À propos de l'étude
Cette étude cherchait à démontrer l’équivalence d’efficacité entre la prise de rifabutin (RBT) 300 mg/jour pendant trois mois et la prise d’isoniazid (INH) 300 mg/jour pendant 12 mois dans la prévention de la tuberculose chez des sujets VIH-positifs porteurs d’une tuberculose latente.
Approche de l'étude
Les volontaires présentant un test à la tuberculine positif et une infection au VIH documentée ont été randomisés afin de recevoir soit de l’isoniazid pendant 12 mois ou du rifabutin pendant trois mois. Durant les mois 1 à 3, le groupe 1 a pris du rifabutin et un placebo et le groupe 2 a pris un placebo et de l’isoniazid. Durant les mois 4 à 12, le groupe 1 n’a pris que le placebo et le groupe 2 a pris de l’isoniazid. Une période de suivi de 24 mois était prévue. La comparaison entre les deux groupes visait à mesurer le temps d’installation de la tuberculose active. Les examens cliniques et les analyses de laboratoire effectuées durant l’administration des médicaments ont été utilisés à des fins d’analyse de l’innocuité.
Population
D’octobre 1995 à avril 1997, 628 patients ont été inscrits dans des centres de recherche de l’Amérique du Nord, de l’Amérique Latine, de l’Afrique, de l’Extrême-Orient et de l’Europe. Étant donné qu’ils ne représentaient que 33 % des 1 880 volontaires escomptés à ce jour et qu’il fallait pour démontrer l’efficacité équivalente des deux médicaments, les inscriptions à l’étude ont pris fin en août 1997.
Résultats
Lorsque les inscriptions à l’étude ont été cessées, selon les calculs, une période de suivi de cinq ans resterait insuffisante pour fournir suffisamment de données aux fins de l’analyse statistique d’efficacité. Par conséquent, la période de suivi a également été cessée.

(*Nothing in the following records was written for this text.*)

(* ===== verification/SlasherRecords.v ===== *)
(** * What the slasher keeps on disk

    The indexed attestations with their identifiers and the cache of their roots, and
    for each validator and recent target the attestation it made.  The record of a
    target is exact over the window of the history, although its key is the target
    modulo the length of the history. *)
From S2P Require Import Prelude SlotEpoch ProtoArrayDefs ForkChoiceDefs ForkSchedule BeaconStateDefs.
From S2P Require Import ValidatorDefs ShuffleDefs CommitteeDefs SlashingDefs DoppelgangerDefs ValidatorStoreDefs.
From S2P Require Import StateDefs RegistryDefs BlockDefs EpbsDefs OperationsDefs SlasherDefs.

(** ** Triples that keep the state of an error *)
Section triples.
Context {S E : Type}.
(** [m] neither panics nor diverges in [s]; [Q] holds of a result and [R] of an error,
    with the state reached. *)
Definition hoare {A} (m : M S E A) (s : S) (Q : A → S → Prop) (R : E → S → Prop) : Prop :=
  match m s with
  | (Ok a, s') => Q a s'
  | (Err e, s') => R e s'
  | (Panic, _) | (Diverge, _) => False
  end.
Lemma hoare_bind {A B} (m : M S E A) (k : A → M S E B) s Q R :
  hoare m s (fun a s1 => hoare (k a) s1 Q R) R → hoare (m ≫= k) s Q R.
Proof. unfold hoare, mbind, M_bind. by destruct (m s) as [[] ?]. Qed.
Lemma hoare_ret {A} (a : A) s (Q : A → S → Prop) (R : E → S → Prop) : Q a s → hoare (mret a) s Q R.
Proof. done. Qed.
Lemma hoare_get s (Q : S → S → Prop) (R : E → S → Prop) : Q s s → hoare get s Q R.
Proof. done. Qed.
Lemma hoare_modify f s (Q : unit → S → Prop) (R : E → S → Prop) : Q tt (f s) → hoare (modify f) s Q R.
Proof. done. Qed.
Lemma hoare_lift {A} (o : outcome E A) a s (Q : A → S → Prop) R : o = Ok a → Q a s → hoare (lift o) s Q R.
Proof. by intros ->. Qed.
Lemma hoare_mono {A} (m : M S E A) s (Q Q' : A → S → Prop) (R R' : E → S → Prop) :
  hoare m s Q R → (∀ a s', Q a s' → Q' a s') → (∀ e s', R e s' → R' e s') → hoare m s Q' R'.
Proof. unfold hoare. destruct (m s) as [[] ?]; auto. Qed.
Lemma hoare_ok {A} (m : M S E A) s (Q : A → S → Prop) R a s' : hoare m s Q R → m s = (Ok a, s') → Q a s'.
Proof. unfold hoare. intros H Hm. by rewrite Hm in H. Qed.
Lemma hoare_err {A} (m : M S E A) s (Q : A → S → Prop) (R : E → S → Prop) e s' : hoare m s Q R → m s = (Err e, s') → R e s'.
Proof. unfold hoare. intros H Hm. by rewrite Hm in H. Qed.
(** Rule for a loop: [I done] holds after the prefix [done]. *)
Lemma hoare_for_each {A} (f : A → M S E unit) (I : list A → S → Prop) R l s :
  I [] s →
  (∀ done x rest s1, l = done ++ x :: rest → I done s1 → hoare (f x) s1 (fun _ s2 => I (done ++ [x]) s2) R) →
  hoare (for_each l f) s (fun _ s' => I l s') R.
Proof.
  intros H0 Hstep.
  enough (∀ rest done s1, l = done ++ rest → I done s1 → hoare (for_each rest f) s1 (fun _ s' => I l s') R) as H
    by (by eapply (H l [])).
  induction rest as [|x rest IH]; intros pre s1 Hl HI.
  - rewrite app_nil_r in Hl. by subst pre.
  - simpl. apply hoare_bind. eapply hoare_mono; [by eapply Hstep| |done]. cbv beta. intros _ s2 HI2.
    apply (IH (pre ++ [x])); [by rewrite <-app_assoc|done].
Qed.
(** A loop whose body keeps [I]. *)
Lemma hoare_for_each_inv {A} (f : A → M S E unit) (I : S → Prop) R l s :
  I s → (∀ x s1, x ∈ l → I s1 → hoare (f x) s1 (fun _ s2 => I s2) R) →
  hoare (for_each l f) s (fun _ s' => I s') R.
Proof.
  intros H0 Hstep. apply (hoare_for_each f (fun _ => I)); [done|]. intros done x rest s1 -> HI.
  apply Hstep; [set_solver|done].
Qed.
End triples.
Record updated (k : Z) (batch : SimpleBatch) (M L : list vote) (F : list AnySlashing.t) (s : Slasher.t Cache) (l : list AnySlashing.t)
    (s' : Slasher.t Cache) : Prop := {
  up_arrays : ∃ M', (∀ y, y ∈ M' ↔ y ∈ M ∨ y ∈ votes_in k batch) ∧ arrays_ok M' (F ++ l) s';
  up_genuine : Forall (genuine Acc) l;
  up_outside : outside s' = outside s;
  up_tables : ∃ lo hi ep, s'.(Slasher.tables) = set_arrays lo hi ep s.(Slasher.tables);
  up_txn : txn L (F ++ l) s';
}.
Lemma update_run k batch M L F s :
  txn L F s → M ⊆ L → arrays_ok M F s → Forall (may_apply k L s.(Slasher.tables)) batch →
  hoare (update config forks max_validators_per_committee max_validators_per_slot k batch c) s (updated k batch M L F s) (error Bad).
Proof using HBad Hc Hconfig.
  intros Htx HM [Hv1 Hv2 Hr1 Hr2 Hm1 Hm2] Hb. set (rs := concat (snd <$> int_entries (by_chunk config batch))).
  assert (Forall (may_apply k L s.(Slasher.tables)) rs) as Hrs.
  { rewrite list.Forall_forall in *. intros r Hr. apply Hb. by apply elem_of_by_chunk. }
  unfold update. hoare_step. eapply hoare_mono;
    [apply (update_array_run MinT k M L F _ s); [done|done|done|done|intros v <-; apply Hr1|done]| |done].
  fold rs. intros l1 s1 [(m1 & HT1 & Hk1) Ho1 Hb1 Hw1 Hok1 Hmiss1 Hg1]. cbn [set_db min_array] in HT1. hoare_step.
  assert (txn L (F ++ l1) s1) as Htx1.
  { eapply txn_ok_found; [|apply sub_app_l]. by eapply txn_set_arrays. }
  eapply hoare_mono; [apply (update_array_run MaxT k M L (F ++ l1) _ s1); [done|done| | | |]| |done].
  { eapply no_miss_found; [exact Hm2|apply sub_app_l]. }
  { apply (same_db MaxT k s s1); [by rewrite HT1|done]. }
  { intros v <-. apply (at_rest_kept MaxT (greatest_ok config) M M F _ s); [apply greatest_ok_weaken|done|done|apply sub_app_l|by rewrite HT1|intros; by rewrite HT1]. }
  { eapply list.Forall_impl; [exact Hrs|]. intros r. apply may_apply_ext; [by rewrite HT1|done]. }
  fold rs. intros l2 s2 [(m2 & HT2 & Hk2) Ho2 Hb2 Hw2 Hok2 Hmiss2 Hg2]. cbn [set_db max_array] in HT2. hoare_step.
  eapply hoare_mono; [by apply epochs_run| |done]. intros [] s3 (ep & HT3 & Ho3 & Hb3 & Hep). hoare_step.
  rewrite HT2, HT1 in HT3. rewrite HT2, HT1 in Hep. rewrite HT1 in Hk2.
  assert (F ++ l1 ⊆ F ++ set_extend l2 l1 ∧ (F ++ l1) ++ l2 ⊆ F ++ set_extend l2 l1) as [HF1 HF2].
  { split; intros y; rewrite !elem_of_app, elem_of_set_extend; tauto. }
  assert (txn L (F ++ set_extend l2 l1) s3) as Htx3.
  { eapply txn_ok_found; [|apply sub_app_l]. eapply txn_set_arrays; [exact Htx|exact HT3|by rewrite Ho3, Ho2|done]. }
  destruct (same_db MinT k s1 s3) as [HD1 HV1]; [by rewrite HT3, HT1|].
  destruct (same_db MaxT k s2 s3) as [HD2 HV2]; [by rewrite HT3, HT2|].
  assert (∀ v d, (v, d) ∈ votes_in k rs ↔ (v, d) ∈ votes_in k batch) as Hvotes.
  { intros v d. rewrite !elem_of_votes_in. split; intros (Hv & r & Hr & ?); (split; [done|]); exists r; (split; [by apply elem_of_by_chunk|done]). }
  split; [|by rewrite list.Forall_forall in *; intros y [?|?]%elem_of_set_extend; auto|by rewrite Ho3, Ho2|by do 3 eexists|done].
  exists (M ++ votes_in k rs). split; [intros [v d]; by rewrite elem_of_app, Hvotes|].
  eapply (arrays_updated k M _ L F _ s s3 m1 m2 ep);
    [by split|done|done|done|done|by apply HV1|by apply HV2|done| |apply sub_app_l| | | | |].
  - intros [v d] [?|Hin]%elem_of_app; [by apply HM|]. apply elem_of_votes_in in Hin as (Hv & r & Hr & Hi & ->).
    rewrite list.Forall_forall in Hrs. specialize (Hrs r Hr). unfold may_apply in Hrs. rewrite list.Forall_forall in Hrs.
    apply Hrs. by apply list_elem_of_filter.
  - intros v Hv. eapply least_ok_weaken; [by apply Hok1|intros; apply HD1|done|by apply caught_sub].
  - intros v Hv. eapply greatest_ok_weaken; [by apply Hok2|intros; apply HD2|done|by apply caught_sub].
  - intros v d Hv. rewrite elem_of_app, elem_of_votes_in. split; [by intros [?|[? _]]|by left].
  - by eapply no_miss_found.
  - by eapply no_miss_found.
Qed.
End surrounds.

En août 1997, 107 (17 %) des patients avaient cessé leur traitement, cinq d’entre eux ont développé une tuberculose active. L’analyse des raisons de l’interruption du traitement et des réactions indésirables est en cours de réalisation.
Conclusion
Les difficultés liées à l’inscription, l’interaction avec les inhibiteurs de la protéase et l’intérêt décroissant à l’endroit de la prévention de la tuberculose dans les pays du Nord ont contribué à l’interruption précoce de cette étude multinationale. Par conséquent, l’équivalence entre le rifabutin et l’isoniazid en traitement préventif de la tuberculose latente chez des sujets VIH-positifs n’a pas pu être démontrée.
Noter : Ces résultats ont été tirés du résumé 60858 présenté dans le cadre de la 12e Conférence internationale sur le sida à Genève.